Bar chart showing the abundance and taxonomic classification of 454 Pyrosequencing reads for primer sets Arch349F-915R (read n = 1190) and A340F-915R (read n = 6369). Taxonomic groups are arranged in descending order by abundance in the Arch349F-915R dataset. Best classification level is given, with taxonomic hierarchy level preceding taxa name: k-kingdom, p-phyla, c-class, f-family, g-genus, and s-species. aTaxonomic classification of a shared OTU between Arch349F and the metagenomic dataset. bTaxonomic classification of a shared OTU between the clone library reference dataset and Arch349F. cTaxonomic classification of a shared OTU between the clone library reference dataset and both A340F and Arch349F

Our results suggest that commonly used primers may not be adequate for describing the archaeal diversity in thermal spring systems, and primers such as Arch349F would more accurately reflect the in situ archaeal community.
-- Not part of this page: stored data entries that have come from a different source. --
(** * Post-processing kernels of the RK3588 perception pipeline

    A shallow embedding of [base/post_process/post_processes.py]: the
    YOLOv5 decode / filter / non-maximum-suppression kernels, the UNet
    mask decoder, the ResNet retrieval step and the three entry points
    [post_yolov5], [post_unet] and [post_resnet]; and of the process
    layout that [base/rk3588.py] builds around them.

    Numbers.  numpy's floating-point values are idealised as exact
    rationals ([Q]); the only IEEE behaviour kept is the one the code
    can observe through a comparison, namely division by zero
    ([np_div]).  The softmax of the ResNet variant needs the
    exponential and is modelled over the reals ([R]).  Rounding,
    overflow to an infinity and not-a-number values are outside the
    model: the properties below are those that do not lean on an exact
    float equality, nor on the absence of an overflow.

    Arrays.  An [ndarray] is a shape together with its elements in
    C order, as numpy stores it; every numpy operation the source uses
    is written on that representation.

    Exceptions.  A Python exception is [None]; a function that cannot
    raise is total.  A call into an external library ([cv2]) may raise
    whatever the arguments, and returns an [option]. *)

From Stdlib Require Import QArith Qminmax Qreals Psatz ZArith String.
From Stdlib Require Import Rbase R_Ifp Rtrigo_def Exp_prop.
From Equations Require Import Equations.
From stdpp Require Import base option list sorting gmap.
(** The earliest armed timer that aborts the controller. *)
Definition next_abort (controller : Z) (ts : list timer) : option timer :=
  foldr (fun t acc =>
           if t_controller t =? controller then
             match acc with
             | Some u => if t_deadline u <? t_deadline t then Some u
                         else Some t
             | None => Some t
             end
           else acc) None ts.

(** Whether the timer due at [deadline] fires before the fetch settles. *)
Definition fires_first (deadline : Z) (b : fetch_behaviour) (start : Z)
  : bool :=
  match settles_after b with
  | Some d =>
      (deadline <? start + d)
      || ((deadline =? start + d) && timer_first_on_tie b)
  | None => true
  end.

Definition never : fetch_behaviour :=
  mkBehaviour None (Rejects AbortError) false.

(** [await fetch(path, init)]: the call takes the next behaviour of the
    network.  If a timer aborting the signal's controller fires first, the
    fetch rejects with an AbortError at the timer's deadline. *)
Definition fetch (path : string) (init : FetchInit) : M Response :=
  fun w =>
    let b := hd never (network w) in
    let lg := log w ++ [EFetch path init] in
    let rest := tl (network w) in
    match next_abort (f_signal init) (armed w) with
    | Some t =>
        if fires_first (t_deadline t) b (now w) then
          (Thrown AbortError,
           mkWorld (t_deadline t)
             (List.filter (fun u => negb (t_id u =? t_id t)) (armed w))
             (fresh_id w) rest (lg ++ [EAbort (f_signal init)]))
        else
          match settles_after b, outcome b with
          | Some d, Resolves r =>
              (Returned r,
               mkWorld (now w + d) (armed w) (fresh_id w) rest lg)
          | Some d, Rejects e =>
              (Thrown e, mkWorld (now w + d) (armed w) (fresh_id w) rest lg)
          | None, _ =>
              (Pending, mkWorld (now w) (armed w) (fresh_id w) rest lg)
          end
    | None =>
        match settles_after b, outcome b with
        | Some d, Resolves r =>
            (Returned r, mkWorld (now w + d) (armed w) (fresh_id w) rest lg)
        | Some d, Rejects e =>
            (Thrown e, mkWorld (now w + d) (armed w) (fresh_id w) rest lg)
        | None, _ =>
            (Pending, mkWorld (now w) (armed w) (fresh_id w) rest lg)
        end
    end.

(** [await response.json()] *)
Definition json (r : Response) : M value :=
  fun w =>
    match r_body r with
    | BodyJson v => (Returned v, w)
    | BodyFails e => (Thrown e, w)
    | BodyStalls => (Pending, w)
    end.
(** * VAPr: chunked annotation collection and merge

    A shallow embedding of the chunk pipeline of VAPr
    ([VAPr/annotation_project.py], [VAPr/vapr_core.py]): the job
    partitioner, the identifier normaliser, the MyVariant.info client
    with its retry, the post-processing of remote records, and the merge
    of ANNOVAR and MyVariant records.

    Python dictionaries are [gmap string pyval]; dictionaries that the
    code mutates in place live in a heap of objects addressed by
    reference.  Exceptions are an explicit error type. *)

From Stdlib Require Import ZArith Lia Ascii.
From stdpp Require Import base tactics option list list_numbers strings gmap fin_maps pretty.

Local Open Scope Z_scope.

(** ** Python values, exceptions and results *)

(** The exceptions the modelled code can raise. *)
Inductive exn : Type :=
  | KeyError (key : string)
  | IndexError
  | ValueError (msg : string)
  | ZeroDivisionError
  | IOError (path : string)
  | ServiceError (what : string).

(** Outcome of a call: a value, or a raised exception. *)
Inductive result (A : Type) : Type :=
  | Ok (a : A)
  | Raise (e : exn).
Arguments Ok {A} a.
Arguments Raise {A} e.

(** Sequencing stops at the first raised exception; stdpp's monadic
    notation [x ← r; k] is used for it. *)
#[global] Instance result_ret : MRet result := λ A a, Ok a.
#[global] Instance result_bind : MBind result := λ A B k r,
  match r with
  | Ok a => k a
  | Raise e => Raise e
  end.

#[global] Instance result_fmap : FMap result := λ A B f r,
  match r with
  | Ok a => Ok (f a)
  | Raise e => Raise e
  end.

Definition is_Raise {A : Type} (r : result A) : Prop := ∃ e, r = Raise e.

(** ** Job partitioner *)

(** A slot of the positional job-parameter tuple. *)
Inductive param : Type :=
  | ParNone
  | ParInt (z : Z)
  | ParStr (s : string)
  | ParNames (names : list string).

Module AnnotationJobParamsIndices.
Definition CHUNK_INDEX_INDEX : nat := 0.
Definition FILE_PATH_INDEX : nat := 1.
Definition CHUNK_SIZE_INDEX : nat := 2.
Definition DB_NAME_INDEX : nat := 3.
Definition COLLECTION_NAME_INDEX : nat := 4.
Definition GENOME_BUILD_VERSION_INDEX : nat := 5.
Definition VERBOSE_LEVEL_INDEX : nat := 6.
Definition SAMPLE_LIST_INDEX : nat := 7.

Definition get_num_possible_indices : nat :=
  let max_index :=
    foldr Nat.max 0%nat
      [CHUNK_INDEX_INDEX; FILE_PATH_INDEX; CHUNK_SIZE_INDEX; DB_NAME_INDEX;
       COLLECTION_NAME_INDEX; GENOME_BUILD_VERSION_INDEX; VERBOSE_LEVEL_INDEX;
       SAMPLE_LIST_INDEX] in
  (max_index + 1)%nat.
End AnnotationJobParamsIndices.
Import AnnotationJobParamsIndices.

(** A file system: the lines of each readable file. *)
Definition filesystem : Type := gmap string (list string).

Definition _get_num_lines_in_file (fs : filesystem) (file_path : string) : result Z :=
  match fs !! file_path with
  | Some lines => Ok (Z.of_nat (length lines))
  | None => Raise (IOError file_path)
  end.

(** [int(a / b)] under [from __future__ import division]: the true
    quotient truncated towards zero; dividing by zero raises.  Line
    counts and chunk sizes are far below 2^53, where the float quotient
    truncates to the exact integer quotient. *)
Definition int_true_div (a b : Z) : result Z :=
  if decide (b = 0) then Raise ZeroDivisionError else Ok (Z.quot a b).

(** One pass of the [for curr_chunk_index in range(num_steps)] loop: the
    shared list is updated in place and a tuple snapshot is appended. *)
Definition jobs_loop_body (st : list param * list (list param)) (curr_chunk_index : Z)
    : list param * list (list param) :=
  let shared_job_params := <[CHUNK_INDEX_INDEX := ParInt curr_chunk_index]> st.1 in
  (shared_job_params, st.2 ++ [shared_job_params]).

Module VaprAnnotator.
Definition _make_jobs_params_tuples_list
    (file_path : string) (num_file_lines chunk_size : Z)
    (db_name collection_name genome_build_version : string)
    (sample_names_list : option (list string)) (verbose_level : Z)
    : result (list (list param)) :=
  let num_params := get_num_possible_indices in
  let shared_job_params :=
    match sample_names_list with
    | Some names => <[SAMPLE_LIST_INDEX := ParNames names]> (replicate num_params ParNone)
    | None => replicate (num_params - 1) ParNone
    end in
  let shared_job_params := <[CHUNK_SIZE_INDEX := ParInt chunk_size]> shared_job_params in
  let shared_job_params := <[FILE_PATH_INDEX := ParStr file_path]> shared_job_params in
  let shared_job_params := <[DB_NAME_INDEX := ParStr db_name]> shared_job_params in
  let shared_job_params := <[COLLECTION_NAME_INDEX := ParStr collection_name]> shared_job_params in
  let shared_job_params :=
    <[GENOME_BUILD_VERSION_INDEX := ParStr genome_build_version]> shared_job_params in
  let shared_job_params := <[VERBOSE_LEVEL_INDEX := ParInt verbose_level]> shared_job_params in
  q ← int_true_div num_file_lines chunk_size ;
  let num_steps := q + 1 in
  Ok (foldl jobs_loop_body (shared_job_params, []) (seqZ 0 num_steps)).2.
End VaprAnnotator.

Module AnnotationProject.
(** Same body as [VaprAnnotator._make_jobs_params_tuples_list], after
    counting the lines of the file itself. *)
Definition _make_jobs_params_tuples_list
    (fs : filesystem) (file_path : string) (chunk_size : Z)
    (db_name collection_name genome_build_version : string)
    (sample_names_list : option (list string)) (verbose_level : Z)
    : result (list (list param)) :=
  num_lines ← _get_num_lines_in_file fs file_path ;
  VaprAnnotator._make_jobs_params_tuples_list file_path num_lines chunk_size
    db_name collection_name genome_build_version sample_names_list verbose_level.
End AnnotationProject.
Pyrosequencing with Arch349F indicated the archaeal community in this spring is taxonomically diverse, which contrasts with previous indications by unsuccessful PCR amplifications using traditional 16S rRNA gene primers and metagenomic analyses that only describe predominant taxonomic populations. While all phylotypes that were recovered by clone library and metagenomic analyses were also recovered using the forward primer Arch349F, several populations that could not be classified at or below phylum-level taxonomy were also recovered. Further, the nearly complete matching of the RDP database by Arch349F suggests that our results would likely be effective in other ecosystems. Previous database analyses of archaeal primers are concordant with our results that the Arch349F primer provides the best overall coverage of archaeal diversity and is appropriate for other short-read sequencing platforms such as illumina and Ion Torrent (Klindworth et al. 2013). In conclusion, our results suggest that leveraging next-generation sequencing and PCR primers with broader archaeal specificity provide not only greater accuracy in community composition analyses, but may aid in the detection of novel, minor populations of Archaea from environmental samples.